Il se rend compte que ses bras tremblent, raidis sur l’embrasure de la fenêtre. Mais il a besoin de ce soutien. Rêve-t-il ? Il était en train de vomir, à genoux dans une mare de sang, et maintenant il est ici.
Quand il pense pouvoir compter sur ses jambes, le cœur battant la chamade, il retourne se laisser tomber sur le bord du lit.
Du coin de l’œil, il voit une porte s’ouvrir à sa gauche, se dresse brusquement.
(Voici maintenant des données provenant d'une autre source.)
(** Two readings of the clock, one second apart. *)
Definition ten_o_clock : Date := mkDate "10:00:00 AM" "Sunday, November 1, 2026".
Definition a_second_later : Date := mkDate "10:00:01 AM" "Sunday, November 1, 2026".

(** ** Predicates on the event loop *)

Definition is_tick (t : Timer) : bool :=
  match cb t with CbTick => true | _ => false end.

Definition is_due (n : N) (t : Timer) : bool := (due t <=? n)%N.

Definition due_count (n : N) (q : list Timer) : nat :=
  List.length (filter (is_due n) q).

(** No pending timer is due. *)
Definition quiet (w : World) : Prop :=
  Forall (fun t => (now w < due t)%N) (timers w).

(** The timer [ours] is pending and every timer armed after it is a tick of
    the one-second interval. *)
Definition waiting (ours : Timer) (w : World) : Prop :=
  exists l1 l2,
    timers w = (l1 ++ ours :: l2)%list /\ Forall (fun t => is_tick t = true) l2.

(** [Q] holds of the session and only ticks are left to fire now. *)
Definition settled (Q : Session -> Prop) (w : World) : Prop :=
  Q (session w)
  /\ Forall (fun t => (due t <= now w)%N -> is_tick t = true) (timers w).

(** At most one utterance is pending in the speech-synthesis queue. *)
Definition at_most_one_pending (s : Session) : Prop :=
  match synthRef s with
  | Some q => List.length q <= 1
  | None => True
  end.

Definition greeting_message (d : Date) : Message :=
  mkMessage assistant greeting d.

(** The user speaks, hangs up at once, and half a second passes. *)
Definition hangup_before_reply : list Event :=
  [ClickStart; Wait 1500; SpeechResult [("hello", true)]; ClickEnd; Wait 500].

(** The user hangs up while the call is still connecting. *)
Definition hangup_while_connecting : list Event :=
  [ClickStart; Wait 100; ClickEnd; Wait 1400; Wait 600].

(** Listening is stopped, nothing is being spoken and no interval runs. *)
Definition resources_stopped (s : Session) : Prop :=
  recognitionRef s <> Some true
  /\ (synthRef s = None \/ synthRef s = Some [])
  /\ timerRef s = None.

(** A system clock for the examples: it renders the milliseconds elapsed. *)
Definition stopwatch (ms : N) : Date :=
  mkDate (Js.toString (Z.of_N ms)) "Sunday, November 1, 2026".


(** ** Further code of the page: the unmount cleanup and the view *)

(** The cleanup of the mount effect: the recogniser is stopped and the
    interval of [timerRef] is cleared; [timerRef] itself is left as it is. *)
Definition unmount : Action :=
  (fun w =>
     match recognitionRef (session w) with
     | Some _ => set_recognitionRef (Some false) w
     | None => w
     end) ;;
  (fun w =>
     match timerRef (session w) with
     | Some id => clearInterval id w
     | None => w
     end).

(** What [Home] renders, as far as it depends on the state: the status text,
    which of the two buttons is there, the recording indicator, and the
    conversation (the placeholder, or a row per message with its role, the
    time of its timestamp and its content). *)
Record View := mkView {
  statusText : string;
  startButton : bool;
  endButton : bool;
  recordingIndicator : option string;
  emptyState : bool;
  rows : list (Role * string * string)
}.

Definition render (s : Session) : View :=
  mkView
    (match callStatus s with
     | idle => "Ready to call"
     | connecting => "Connecting..."
     | active => "Active - " ++ formatDuration (callDuration s)
     | ended => "Call ended"
     end)
    (CallStatus_eqb (callStatus s) idle)
    (CallStatus_eqb (callStatus s) connecting
     || CallStatus_eqb (callStatus s) active)
    (if CallStatus_eqb (callStatus s) active
     then Some (match transcript s with
                | EmptyString => "Listening..."
                | t => t
                end)
     else None)
    (Nat.eqb (List.length (messages s)) 0)
    (map (fun msg => (role msg, toLocaleTimeString (timestamp msg), content msg))
         (messages s)).

(** ** Notions used to state further properties *)

Definition first_unit (s : string) : option ascii :=
  match s with
  | EmptyString => None
  | String c _ => Some c
  end.

Fixpoint last_unit (s : string) : option ascii :=
  match s with
  | EmptyString => None
  | String c EmptyString => Some c
  | String _ s' => last_unit s'
  end.

(** A text that neither starts nor ends with white space. *)
Definition trimmed (s : string) : Prop :=
  (forall c, first_unit s = Some c -> Js.isSpace c = false)
  /\ (forall c, last_unit s = Some c -> Js.isSpace c = false).

Fixpoint all_space (s : string) : bool :=
  match s with
  | EmptyString => true
  | String c s' => Js.isSpace c && all_space s'
  end.

(** The transcripts of the final results of a recognition event, each
    followed by a space, and the transcripts of its interim results. *)
Fixpoint spaced_finals (results : list (string * bool)) : string :=
  match results with
  | [] => EmptyString
  | (t, true) :: rest => t ++ " " ++ spaced_finals rest
  | (_, false) :: rest => spaced_finals rest
  end.

Fixpoint joined_interims (results : list (string * bool)) : string :=
  match results with
  | [] => EmptyString
  | (_, true) :: rest => joined_interims rest
  | (t, false) :: rest => t ++ joined_interims rest
  end.

Definition is_reply (t : Timer) : bool :=
  match cb t with CbReply _ => true | _ => false end.

(** The message a reply to [t] fired at time [at_ms] appends, and the
    utterance it speaks. *)
Definition reply_message (clk : N -> Date) (at_ms : N) (t : string) : Message :=
  mkMessage assistant (generateResponse (clk at_ms) t) (clk at_ms).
Pendant un instant, une vague de soulagement le balaie. Il rêve, un rêve extraordinairement détaillé, mais il rêve.
« Tun’gâk ? »
Car ce petit vieillard a la même taille, la même démarche sautillante, la même barbiche blanche clairsemée sous les longues moustaches tombantes, les mêmes tatouages, la même face aussi ridée qu’une vieille pomme…
Mais les cheveux blancs sont rassemblés en une longue natte qui retombe sur l’épaule gauche ; il est chaussé de sandales et vêtu d’une tunique et d’un pantalon vert ornés de motifs rose et doré. Lorsqu’il entre dans la lumière de la fenêtre pour déposer sur la table basse le plateau qu’il tient, avec ses bols et ses plats, Pierrino se rend compte que le vieil homme doit être encore plus ancien que Tun’gâk, si c’est possible.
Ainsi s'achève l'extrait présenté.